■ Try it ■
Return exactly the span of lines in the following data that opens with the line containing "rewrite orb_true_r. intros" and closes with the line containing "Lemma free_slot_total own". Include nothing else.

■ Input for this task ■
◆ ◆ ◆
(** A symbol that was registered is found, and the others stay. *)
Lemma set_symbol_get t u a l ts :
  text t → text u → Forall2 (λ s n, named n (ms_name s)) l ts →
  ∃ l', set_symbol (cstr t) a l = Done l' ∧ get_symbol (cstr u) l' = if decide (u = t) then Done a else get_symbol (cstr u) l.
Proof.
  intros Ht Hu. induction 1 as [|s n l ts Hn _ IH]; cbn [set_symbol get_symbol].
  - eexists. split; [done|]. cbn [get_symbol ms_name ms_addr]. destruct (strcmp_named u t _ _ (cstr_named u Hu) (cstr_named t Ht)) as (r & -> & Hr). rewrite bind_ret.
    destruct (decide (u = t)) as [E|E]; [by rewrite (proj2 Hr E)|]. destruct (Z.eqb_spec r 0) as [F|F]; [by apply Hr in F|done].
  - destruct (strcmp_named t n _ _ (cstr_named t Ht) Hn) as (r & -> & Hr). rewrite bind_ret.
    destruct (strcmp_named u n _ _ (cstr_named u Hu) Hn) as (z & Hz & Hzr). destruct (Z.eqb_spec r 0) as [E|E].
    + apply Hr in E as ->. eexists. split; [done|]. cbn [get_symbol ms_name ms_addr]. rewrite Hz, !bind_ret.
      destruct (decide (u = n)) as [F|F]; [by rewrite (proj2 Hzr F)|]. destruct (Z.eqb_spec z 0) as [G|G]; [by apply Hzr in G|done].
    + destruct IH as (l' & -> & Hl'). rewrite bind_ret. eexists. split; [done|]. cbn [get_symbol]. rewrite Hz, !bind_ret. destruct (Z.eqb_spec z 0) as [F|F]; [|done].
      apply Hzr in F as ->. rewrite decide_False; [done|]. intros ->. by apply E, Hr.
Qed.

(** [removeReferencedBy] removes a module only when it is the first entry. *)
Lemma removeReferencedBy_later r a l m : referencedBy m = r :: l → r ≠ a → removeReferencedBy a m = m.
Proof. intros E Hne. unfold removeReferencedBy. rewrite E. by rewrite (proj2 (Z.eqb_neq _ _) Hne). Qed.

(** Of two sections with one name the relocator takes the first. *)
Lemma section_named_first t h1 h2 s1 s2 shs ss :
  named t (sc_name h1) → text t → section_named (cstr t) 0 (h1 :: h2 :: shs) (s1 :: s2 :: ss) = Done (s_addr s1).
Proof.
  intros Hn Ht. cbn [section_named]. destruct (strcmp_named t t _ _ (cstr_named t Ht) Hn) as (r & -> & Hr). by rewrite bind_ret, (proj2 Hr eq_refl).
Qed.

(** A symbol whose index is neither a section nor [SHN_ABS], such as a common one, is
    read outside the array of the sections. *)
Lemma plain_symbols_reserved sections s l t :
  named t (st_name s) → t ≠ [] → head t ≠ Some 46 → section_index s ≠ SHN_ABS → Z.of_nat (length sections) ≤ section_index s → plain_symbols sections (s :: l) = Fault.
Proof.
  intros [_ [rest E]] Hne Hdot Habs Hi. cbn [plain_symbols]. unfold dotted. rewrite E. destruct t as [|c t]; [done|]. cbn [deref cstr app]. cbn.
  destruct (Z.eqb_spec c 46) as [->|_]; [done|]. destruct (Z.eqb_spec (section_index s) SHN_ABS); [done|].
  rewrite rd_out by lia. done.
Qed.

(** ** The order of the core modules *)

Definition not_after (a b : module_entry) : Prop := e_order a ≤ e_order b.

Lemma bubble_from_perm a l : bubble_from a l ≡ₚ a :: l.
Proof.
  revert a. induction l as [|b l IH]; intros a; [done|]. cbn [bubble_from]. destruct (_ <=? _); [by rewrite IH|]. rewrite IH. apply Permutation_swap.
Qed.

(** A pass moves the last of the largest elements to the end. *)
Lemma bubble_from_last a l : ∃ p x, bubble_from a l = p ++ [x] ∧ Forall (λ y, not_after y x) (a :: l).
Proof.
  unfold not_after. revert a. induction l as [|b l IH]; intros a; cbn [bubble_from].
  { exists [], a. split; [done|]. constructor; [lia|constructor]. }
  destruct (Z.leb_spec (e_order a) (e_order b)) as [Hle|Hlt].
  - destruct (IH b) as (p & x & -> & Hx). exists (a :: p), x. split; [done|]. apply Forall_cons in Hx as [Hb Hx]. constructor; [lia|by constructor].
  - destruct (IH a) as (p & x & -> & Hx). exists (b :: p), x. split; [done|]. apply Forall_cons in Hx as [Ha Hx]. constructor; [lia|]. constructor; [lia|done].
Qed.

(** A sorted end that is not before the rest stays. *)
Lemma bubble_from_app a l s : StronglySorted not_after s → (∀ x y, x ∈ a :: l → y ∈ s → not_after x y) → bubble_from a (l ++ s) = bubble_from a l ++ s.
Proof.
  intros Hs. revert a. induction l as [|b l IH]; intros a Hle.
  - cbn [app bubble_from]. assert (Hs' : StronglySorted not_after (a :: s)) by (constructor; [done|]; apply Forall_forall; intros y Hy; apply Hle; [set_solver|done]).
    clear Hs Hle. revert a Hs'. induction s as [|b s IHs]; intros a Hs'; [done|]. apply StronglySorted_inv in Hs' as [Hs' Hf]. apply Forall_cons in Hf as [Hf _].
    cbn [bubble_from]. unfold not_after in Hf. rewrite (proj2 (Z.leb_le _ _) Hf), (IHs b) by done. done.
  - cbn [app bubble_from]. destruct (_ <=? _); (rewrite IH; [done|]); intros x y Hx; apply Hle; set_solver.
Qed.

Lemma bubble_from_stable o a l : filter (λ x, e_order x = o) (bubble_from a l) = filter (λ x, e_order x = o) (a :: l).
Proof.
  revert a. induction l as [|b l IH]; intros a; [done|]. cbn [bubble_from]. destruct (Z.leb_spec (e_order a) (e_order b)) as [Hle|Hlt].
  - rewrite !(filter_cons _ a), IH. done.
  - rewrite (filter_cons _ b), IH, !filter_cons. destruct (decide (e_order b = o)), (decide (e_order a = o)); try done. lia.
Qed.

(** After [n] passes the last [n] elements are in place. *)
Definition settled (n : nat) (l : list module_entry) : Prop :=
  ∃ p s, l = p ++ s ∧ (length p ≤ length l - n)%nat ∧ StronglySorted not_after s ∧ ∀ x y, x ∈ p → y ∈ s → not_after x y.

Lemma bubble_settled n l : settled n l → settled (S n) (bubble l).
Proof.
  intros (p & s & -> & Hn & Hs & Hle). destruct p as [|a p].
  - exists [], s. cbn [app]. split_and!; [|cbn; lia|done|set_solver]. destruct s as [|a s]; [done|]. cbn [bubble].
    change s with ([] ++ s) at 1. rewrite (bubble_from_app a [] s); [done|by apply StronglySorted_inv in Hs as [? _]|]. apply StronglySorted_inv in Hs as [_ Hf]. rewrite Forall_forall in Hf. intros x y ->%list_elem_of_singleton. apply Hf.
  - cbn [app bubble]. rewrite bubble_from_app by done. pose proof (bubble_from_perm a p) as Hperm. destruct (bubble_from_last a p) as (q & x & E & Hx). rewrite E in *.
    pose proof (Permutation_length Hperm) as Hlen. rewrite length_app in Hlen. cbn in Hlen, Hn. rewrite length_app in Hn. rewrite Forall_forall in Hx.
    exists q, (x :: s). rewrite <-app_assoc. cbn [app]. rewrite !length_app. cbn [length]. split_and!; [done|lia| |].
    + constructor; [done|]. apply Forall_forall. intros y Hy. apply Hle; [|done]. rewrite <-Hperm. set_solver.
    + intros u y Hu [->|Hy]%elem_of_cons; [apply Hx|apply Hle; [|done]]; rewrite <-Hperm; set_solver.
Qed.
◆ ◆ ◆
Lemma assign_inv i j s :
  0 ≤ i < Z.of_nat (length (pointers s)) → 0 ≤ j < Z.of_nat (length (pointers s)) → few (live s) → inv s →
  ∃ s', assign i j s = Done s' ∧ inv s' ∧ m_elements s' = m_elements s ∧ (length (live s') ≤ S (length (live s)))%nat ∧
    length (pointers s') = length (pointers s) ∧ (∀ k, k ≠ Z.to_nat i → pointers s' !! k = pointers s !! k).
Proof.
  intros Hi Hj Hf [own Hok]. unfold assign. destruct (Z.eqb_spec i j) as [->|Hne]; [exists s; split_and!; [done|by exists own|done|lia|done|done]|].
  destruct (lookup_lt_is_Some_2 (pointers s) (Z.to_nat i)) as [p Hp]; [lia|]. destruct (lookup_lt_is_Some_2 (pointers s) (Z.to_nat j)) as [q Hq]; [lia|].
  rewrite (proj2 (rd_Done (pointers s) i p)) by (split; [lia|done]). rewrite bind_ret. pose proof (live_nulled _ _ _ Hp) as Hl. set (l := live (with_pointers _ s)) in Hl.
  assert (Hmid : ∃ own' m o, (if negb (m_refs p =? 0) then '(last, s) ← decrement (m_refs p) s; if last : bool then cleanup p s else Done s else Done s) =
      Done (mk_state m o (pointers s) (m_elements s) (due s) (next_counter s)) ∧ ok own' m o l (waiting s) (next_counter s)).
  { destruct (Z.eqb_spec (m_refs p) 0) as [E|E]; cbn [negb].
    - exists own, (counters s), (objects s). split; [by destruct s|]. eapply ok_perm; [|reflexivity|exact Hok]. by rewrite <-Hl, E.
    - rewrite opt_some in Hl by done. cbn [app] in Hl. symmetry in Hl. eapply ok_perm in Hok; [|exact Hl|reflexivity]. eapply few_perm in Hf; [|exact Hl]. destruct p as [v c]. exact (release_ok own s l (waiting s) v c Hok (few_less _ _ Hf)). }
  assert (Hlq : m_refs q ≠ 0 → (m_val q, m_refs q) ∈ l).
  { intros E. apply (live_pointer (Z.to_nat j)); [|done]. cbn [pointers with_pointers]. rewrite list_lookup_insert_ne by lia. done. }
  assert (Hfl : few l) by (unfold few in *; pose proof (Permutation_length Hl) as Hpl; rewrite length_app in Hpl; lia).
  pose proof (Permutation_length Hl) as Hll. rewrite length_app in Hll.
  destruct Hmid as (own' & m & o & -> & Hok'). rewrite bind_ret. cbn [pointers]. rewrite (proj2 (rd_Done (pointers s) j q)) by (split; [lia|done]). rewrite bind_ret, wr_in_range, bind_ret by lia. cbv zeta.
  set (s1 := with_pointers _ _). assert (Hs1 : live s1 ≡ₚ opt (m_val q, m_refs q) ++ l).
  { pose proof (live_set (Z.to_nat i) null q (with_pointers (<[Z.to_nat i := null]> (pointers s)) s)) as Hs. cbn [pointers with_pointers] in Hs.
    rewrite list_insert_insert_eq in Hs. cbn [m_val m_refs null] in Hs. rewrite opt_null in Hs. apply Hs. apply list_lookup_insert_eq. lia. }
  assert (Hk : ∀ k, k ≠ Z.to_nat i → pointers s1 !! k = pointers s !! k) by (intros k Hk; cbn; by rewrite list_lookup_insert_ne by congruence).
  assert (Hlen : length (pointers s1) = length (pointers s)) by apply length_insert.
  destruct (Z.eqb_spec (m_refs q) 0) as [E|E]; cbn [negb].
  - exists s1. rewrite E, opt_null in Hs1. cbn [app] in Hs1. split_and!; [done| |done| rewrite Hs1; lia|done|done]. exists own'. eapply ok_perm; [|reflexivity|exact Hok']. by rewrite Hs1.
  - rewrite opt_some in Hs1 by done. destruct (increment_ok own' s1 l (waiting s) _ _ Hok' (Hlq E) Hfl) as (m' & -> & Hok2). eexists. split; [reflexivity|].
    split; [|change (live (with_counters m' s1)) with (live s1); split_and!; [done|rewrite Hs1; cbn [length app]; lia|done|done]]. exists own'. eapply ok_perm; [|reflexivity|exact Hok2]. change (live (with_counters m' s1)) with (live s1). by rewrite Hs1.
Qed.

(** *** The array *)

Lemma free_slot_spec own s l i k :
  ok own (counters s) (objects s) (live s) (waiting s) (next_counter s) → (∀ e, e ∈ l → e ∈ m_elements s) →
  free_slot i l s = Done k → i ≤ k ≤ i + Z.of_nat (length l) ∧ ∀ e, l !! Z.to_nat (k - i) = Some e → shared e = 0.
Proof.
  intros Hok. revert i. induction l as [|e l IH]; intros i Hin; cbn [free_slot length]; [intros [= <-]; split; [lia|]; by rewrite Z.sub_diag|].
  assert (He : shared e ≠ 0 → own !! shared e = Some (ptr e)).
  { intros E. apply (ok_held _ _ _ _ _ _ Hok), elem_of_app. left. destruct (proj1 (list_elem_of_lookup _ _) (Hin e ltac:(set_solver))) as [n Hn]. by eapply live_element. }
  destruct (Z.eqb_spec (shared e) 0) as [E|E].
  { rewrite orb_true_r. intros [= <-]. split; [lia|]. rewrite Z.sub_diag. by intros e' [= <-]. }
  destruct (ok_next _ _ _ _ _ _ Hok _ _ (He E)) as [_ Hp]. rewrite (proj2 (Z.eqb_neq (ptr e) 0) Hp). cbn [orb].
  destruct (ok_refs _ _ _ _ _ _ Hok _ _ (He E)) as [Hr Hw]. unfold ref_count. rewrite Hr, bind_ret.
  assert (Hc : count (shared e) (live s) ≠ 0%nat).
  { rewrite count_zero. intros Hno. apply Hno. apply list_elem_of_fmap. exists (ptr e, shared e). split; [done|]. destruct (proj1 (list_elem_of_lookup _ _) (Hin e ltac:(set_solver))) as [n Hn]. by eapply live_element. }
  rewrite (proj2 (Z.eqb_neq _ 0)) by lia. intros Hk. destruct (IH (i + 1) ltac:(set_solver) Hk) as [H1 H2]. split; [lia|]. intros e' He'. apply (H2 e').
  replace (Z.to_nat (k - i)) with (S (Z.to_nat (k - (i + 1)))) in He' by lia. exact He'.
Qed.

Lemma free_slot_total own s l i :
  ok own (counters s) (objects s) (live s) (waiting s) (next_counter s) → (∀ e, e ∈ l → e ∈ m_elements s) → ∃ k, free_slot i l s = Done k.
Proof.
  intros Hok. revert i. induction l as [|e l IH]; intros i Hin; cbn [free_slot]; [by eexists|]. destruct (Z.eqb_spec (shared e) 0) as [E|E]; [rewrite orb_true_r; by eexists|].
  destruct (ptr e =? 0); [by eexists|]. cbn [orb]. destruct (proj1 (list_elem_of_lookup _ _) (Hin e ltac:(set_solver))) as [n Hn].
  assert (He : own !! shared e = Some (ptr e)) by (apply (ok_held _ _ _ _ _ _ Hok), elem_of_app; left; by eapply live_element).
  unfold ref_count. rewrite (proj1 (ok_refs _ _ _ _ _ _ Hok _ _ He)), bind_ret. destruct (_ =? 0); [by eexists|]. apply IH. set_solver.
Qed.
◆ ◆ ◆
■ Answer space ■
  { rewrite orb_true_r. intros [= <-]. split; [lia|]. rewrite Z.sub_diag. by intros e' [= <-]. }
  destruct (ok_next _ _ _ _ _ _ Hok _ _ (He E)) as [_ Hp]. rewrite (proj2 (Z.eqb_neq (ptr e) 0) Hp). cbn [orb].
  destruct (ok_refs _ _ _ _ _ _ Hok _ _ (He E)) as [Hr Hw]. unfold ref_count. rewrite Hr, bind_ret.
  assert (Hc : count (shared e) (live s) ≠ 0%nat).
  { rewrite count_zero. intros Hno. apply Hno. apply list_elem_of_fmap. exists (ptr e, shared e). split; [done|]. destruct (proj1 (list_elem_of_lookup _ _) (Hin e ltac:(set_solver))) as [n Hn]. by eapply live_element. }
  rewrite (proj2 (Z.eqb_neq _ 0)) by lia. intros Hk. destruct (IH (i + 1) ltac:(set_solver) Hk) as [H1 H2]. split; [lia|]. intros e' He'. apply (H2 e').
  replace (Z.to_nat (k - i)) with (S (Z.to_nat (k - (i + 1)))) in He' by lia. exact He'.
Qed.

Lemma free_slot_total own s l i :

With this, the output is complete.